- **Work to complete**: For the word "registerUnmapScaling", determine how many lines of the entries below contain it, and give only that number.

(Recorded data)
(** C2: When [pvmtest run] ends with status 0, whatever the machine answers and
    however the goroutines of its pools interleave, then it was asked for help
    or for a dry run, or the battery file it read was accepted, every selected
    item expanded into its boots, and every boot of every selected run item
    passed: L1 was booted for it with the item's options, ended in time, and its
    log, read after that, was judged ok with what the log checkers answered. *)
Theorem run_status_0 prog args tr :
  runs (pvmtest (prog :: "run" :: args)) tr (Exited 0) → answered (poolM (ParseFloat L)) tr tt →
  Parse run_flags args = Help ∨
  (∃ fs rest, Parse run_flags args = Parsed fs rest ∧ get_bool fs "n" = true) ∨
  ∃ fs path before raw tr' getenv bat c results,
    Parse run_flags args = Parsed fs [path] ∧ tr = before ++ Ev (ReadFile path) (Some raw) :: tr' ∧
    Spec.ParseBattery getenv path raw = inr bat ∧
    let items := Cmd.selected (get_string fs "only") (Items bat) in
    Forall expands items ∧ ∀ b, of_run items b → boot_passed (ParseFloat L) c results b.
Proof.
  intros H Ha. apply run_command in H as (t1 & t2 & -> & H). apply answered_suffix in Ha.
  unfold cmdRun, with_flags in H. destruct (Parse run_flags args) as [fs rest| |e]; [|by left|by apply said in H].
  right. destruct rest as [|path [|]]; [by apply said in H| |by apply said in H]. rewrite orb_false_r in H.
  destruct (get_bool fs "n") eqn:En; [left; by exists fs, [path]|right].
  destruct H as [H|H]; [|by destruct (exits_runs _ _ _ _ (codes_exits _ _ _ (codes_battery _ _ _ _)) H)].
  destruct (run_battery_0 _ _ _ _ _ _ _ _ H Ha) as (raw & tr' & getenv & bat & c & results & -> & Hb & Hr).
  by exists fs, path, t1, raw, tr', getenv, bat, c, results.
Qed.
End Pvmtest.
---
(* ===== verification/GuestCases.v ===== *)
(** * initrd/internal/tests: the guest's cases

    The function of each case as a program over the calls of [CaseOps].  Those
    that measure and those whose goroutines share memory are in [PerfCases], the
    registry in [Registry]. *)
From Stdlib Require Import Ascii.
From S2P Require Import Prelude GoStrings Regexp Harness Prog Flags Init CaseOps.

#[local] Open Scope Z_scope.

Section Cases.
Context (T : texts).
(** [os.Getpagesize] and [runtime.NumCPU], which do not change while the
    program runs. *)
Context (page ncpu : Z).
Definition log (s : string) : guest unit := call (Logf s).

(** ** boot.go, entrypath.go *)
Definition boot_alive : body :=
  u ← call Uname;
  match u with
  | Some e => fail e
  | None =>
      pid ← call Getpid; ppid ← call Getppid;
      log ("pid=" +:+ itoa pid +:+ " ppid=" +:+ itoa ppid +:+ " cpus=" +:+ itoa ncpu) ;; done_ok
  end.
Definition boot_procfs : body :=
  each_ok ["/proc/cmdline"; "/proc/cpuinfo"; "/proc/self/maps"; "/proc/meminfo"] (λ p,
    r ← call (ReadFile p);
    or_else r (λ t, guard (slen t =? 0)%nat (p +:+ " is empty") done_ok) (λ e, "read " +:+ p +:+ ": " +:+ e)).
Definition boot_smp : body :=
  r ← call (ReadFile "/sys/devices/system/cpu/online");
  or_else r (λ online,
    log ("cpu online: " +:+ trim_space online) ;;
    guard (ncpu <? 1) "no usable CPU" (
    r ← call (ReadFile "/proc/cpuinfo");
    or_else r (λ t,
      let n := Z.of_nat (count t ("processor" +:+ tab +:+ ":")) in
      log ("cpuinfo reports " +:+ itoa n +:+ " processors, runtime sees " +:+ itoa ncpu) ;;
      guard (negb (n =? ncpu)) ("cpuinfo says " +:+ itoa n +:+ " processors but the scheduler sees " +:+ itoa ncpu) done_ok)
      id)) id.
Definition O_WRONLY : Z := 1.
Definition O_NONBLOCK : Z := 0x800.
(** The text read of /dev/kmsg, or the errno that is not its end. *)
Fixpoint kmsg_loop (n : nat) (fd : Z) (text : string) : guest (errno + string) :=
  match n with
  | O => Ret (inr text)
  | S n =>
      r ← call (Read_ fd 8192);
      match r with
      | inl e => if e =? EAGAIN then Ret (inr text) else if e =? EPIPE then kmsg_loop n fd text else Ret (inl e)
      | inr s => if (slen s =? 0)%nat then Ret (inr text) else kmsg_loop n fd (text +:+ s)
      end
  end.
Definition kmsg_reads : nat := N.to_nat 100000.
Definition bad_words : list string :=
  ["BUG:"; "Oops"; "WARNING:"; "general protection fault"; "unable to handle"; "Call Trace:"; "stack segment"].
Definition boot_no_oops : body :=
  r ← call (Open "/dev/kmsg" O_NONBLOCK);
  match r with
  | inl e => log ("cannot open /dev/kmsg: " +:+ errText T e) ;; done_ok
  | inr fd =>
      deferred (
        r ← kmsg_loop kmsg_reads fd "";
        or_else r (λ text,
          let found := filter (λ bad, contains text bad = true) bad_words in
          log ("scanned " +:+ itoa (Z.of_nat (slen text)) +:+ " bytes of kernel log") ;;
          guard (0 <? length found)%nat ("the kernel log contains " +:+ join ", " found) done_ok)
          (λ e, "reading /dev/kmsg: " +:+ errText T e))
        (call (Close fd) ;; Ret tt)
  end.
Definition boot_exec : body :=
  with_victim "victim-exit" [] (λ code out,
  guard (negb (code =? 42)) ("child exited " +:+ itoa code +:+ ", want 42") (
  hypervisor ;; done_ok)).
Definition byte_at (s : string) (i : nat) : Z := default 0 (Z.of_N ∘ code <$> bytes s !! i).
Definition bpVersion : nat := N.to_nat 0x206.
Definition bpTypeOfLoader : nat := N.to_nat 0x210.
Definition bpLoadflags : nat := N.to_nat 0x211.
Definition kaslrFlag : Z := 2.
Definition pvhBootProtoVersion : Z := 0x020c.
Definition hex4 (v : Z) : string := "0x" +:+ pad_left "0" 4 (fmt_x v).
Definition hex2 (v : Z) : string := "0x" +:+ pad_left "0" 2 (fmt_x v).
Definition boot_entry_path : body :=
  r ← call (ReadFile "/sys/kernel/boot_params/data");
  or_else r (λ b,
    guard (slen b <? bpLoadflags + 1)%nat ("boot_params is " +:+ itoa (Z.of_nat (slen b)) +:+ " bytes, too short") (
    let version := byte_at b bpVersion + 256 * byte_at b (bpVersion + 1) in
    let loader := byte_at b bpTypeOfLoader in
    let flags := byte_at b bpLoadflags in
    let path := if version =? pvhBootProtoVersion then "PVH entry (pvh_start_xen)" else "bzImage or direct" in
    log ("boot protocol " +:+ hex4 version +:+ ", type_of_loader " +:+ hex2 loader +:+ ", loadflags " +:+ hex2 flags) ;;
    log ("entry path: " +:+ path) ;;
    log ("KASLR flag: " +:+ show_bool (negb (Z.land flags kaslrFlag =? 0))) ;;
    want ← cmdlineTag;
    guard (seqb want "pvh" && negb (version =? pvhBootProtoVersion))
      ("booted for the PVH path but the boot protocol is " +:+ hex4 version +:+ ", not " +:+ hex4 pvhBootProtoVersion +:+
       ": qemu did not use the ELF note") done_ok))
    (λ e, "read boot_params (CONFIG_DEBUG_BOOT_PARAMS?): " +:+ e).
---
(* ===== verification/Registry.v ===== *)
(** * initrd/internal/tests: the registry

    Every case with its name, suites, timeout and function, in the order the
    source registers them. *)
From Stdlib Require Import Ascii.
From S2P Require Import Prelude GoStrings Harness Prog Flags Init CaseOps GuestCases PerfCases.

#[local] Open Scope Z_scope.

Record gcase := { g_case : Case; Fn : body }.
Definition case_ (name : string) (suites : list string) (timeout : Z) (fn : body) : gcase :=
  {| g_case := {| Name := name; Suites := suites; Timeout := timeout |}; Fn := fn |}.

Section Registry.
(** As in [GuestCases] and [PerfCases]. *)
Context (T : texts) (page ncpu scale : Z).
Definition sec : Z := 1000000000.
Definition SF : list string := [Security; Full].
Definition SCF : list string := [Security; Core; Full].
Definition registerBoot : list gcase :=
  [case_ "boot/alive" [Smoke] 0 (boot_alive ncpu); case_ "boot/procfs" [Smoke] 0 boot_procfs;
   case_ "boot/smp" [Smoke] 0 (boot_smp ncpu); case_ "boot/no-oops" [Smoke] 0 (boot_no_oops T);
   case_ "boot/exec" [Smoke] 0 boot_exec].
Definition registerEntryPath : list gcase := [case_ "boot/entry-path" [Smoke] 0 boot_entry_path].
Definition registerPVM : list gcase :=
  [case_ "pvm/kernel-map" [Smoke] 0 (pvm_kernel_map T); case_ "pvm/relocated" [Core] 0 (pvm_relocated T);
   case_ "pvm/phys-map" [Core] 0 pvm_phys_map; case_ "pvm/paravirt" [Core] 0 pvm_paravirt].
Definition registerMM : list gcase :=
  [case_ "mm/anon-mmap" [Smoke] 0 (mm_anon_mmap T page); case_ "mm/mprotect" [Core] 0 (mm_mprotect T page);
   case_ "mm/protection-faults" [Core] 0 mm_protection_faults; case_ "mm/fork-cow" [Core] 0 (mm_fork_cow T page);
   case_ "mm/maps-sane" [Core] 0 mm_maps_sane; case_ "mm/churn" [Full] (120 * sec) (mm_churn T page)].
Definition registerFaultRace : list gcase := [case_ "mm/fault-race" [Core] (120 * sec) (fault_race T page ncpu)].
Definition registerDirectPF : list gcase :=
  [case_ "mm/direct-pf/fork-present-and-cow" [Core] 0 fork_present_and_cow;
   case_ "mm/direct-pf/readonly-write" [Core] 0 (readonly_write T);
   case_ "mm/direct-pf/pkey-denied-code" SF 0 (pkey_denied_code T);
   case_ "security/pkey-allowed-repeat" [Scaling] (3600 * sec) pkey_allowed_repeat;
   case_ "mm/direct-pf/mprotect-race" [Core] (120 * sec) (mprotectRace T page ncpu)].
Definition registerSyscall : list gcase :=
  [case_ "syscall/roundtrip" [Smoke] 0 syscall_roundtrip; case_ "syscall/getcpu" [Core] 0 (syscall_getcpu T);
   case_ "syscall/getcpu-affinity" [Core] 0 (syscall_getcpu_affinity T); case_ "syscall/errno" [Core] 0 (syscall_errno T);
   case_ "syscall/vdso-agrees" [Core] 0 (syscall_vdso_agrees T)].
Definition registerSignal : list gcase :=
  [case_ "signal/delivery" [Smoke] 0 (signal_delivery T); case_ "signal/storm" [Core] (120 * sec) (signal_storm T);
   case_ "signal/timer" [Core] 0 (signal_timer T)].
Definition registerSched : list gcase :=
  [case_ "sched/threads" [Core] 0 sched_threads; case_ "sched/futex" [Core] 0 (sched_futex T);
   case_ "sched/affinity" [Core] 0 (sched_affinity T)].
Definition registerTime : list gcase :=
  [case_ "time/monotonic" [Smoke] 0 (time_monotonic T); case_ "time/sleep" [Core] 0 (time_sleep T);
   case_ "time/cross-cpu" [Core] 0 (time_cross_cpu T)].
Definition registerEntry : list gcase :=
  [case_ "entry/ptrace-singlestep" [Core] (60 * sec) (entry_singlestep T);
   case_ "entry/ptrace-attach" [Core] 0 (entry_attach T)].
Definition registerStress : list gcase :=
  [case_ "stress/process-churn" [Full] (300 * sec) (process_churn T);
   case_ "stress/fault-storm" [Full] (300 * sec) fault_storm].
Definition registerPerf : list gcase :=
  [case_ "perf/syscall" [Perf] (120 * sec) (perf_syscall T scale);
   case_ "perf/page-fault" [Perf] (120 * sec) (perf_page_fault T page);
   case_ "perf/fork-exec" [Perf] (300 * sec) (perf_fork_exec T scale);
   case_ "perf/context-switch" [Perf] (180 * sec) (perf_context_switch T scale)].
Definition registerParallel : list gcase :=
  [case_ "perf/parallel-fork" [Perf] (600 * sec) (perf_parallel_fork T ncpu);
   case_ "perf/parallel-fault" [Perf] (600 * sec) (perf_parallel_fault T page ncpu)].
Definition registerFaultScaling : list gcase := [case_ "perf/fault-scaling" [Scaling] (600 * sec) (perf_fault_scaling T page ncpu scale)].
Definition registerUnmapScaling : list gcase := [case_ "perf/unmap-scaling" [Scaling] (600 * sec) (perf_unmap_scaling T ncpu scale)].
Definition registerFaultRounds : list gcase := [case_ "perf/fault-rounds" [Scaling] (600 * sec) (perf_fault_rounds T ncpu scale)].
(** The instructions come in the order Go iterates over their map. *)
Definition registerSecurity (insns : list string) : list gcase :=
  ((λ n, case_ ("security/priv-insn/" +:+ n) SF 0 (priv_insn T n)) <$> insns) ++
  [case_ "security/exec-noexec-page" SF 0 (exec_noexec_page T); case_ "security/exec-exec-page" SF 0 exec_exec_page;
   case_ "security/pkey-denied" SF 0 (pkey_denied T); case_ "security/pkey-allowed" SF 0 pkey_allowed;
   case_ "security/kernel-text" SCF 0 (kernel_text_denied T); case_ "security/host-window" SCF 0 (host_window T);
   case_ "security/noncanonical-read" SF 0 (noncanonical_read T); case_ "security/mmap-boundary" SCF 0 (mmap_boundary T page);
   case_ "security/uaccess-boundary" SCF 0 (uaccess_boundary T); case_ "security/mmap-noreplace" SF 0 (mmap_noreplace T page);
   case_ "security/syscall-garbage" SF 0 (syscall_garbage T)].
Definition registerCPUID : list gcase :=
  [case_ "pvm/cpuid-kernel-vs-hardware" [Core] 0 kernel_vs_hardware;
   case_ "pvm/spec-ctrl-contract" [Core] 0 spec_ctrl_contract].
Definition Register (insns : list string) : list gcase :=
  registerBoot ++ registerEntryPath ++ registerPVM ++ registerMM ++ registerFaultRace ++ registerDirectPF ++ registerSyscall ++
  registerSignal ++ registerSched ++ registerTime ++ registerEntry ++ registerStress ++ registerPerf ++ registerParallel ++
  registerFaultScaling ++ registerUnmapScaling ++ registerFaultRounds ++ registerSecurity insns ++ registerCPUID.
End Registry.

- **Exercise output**: 2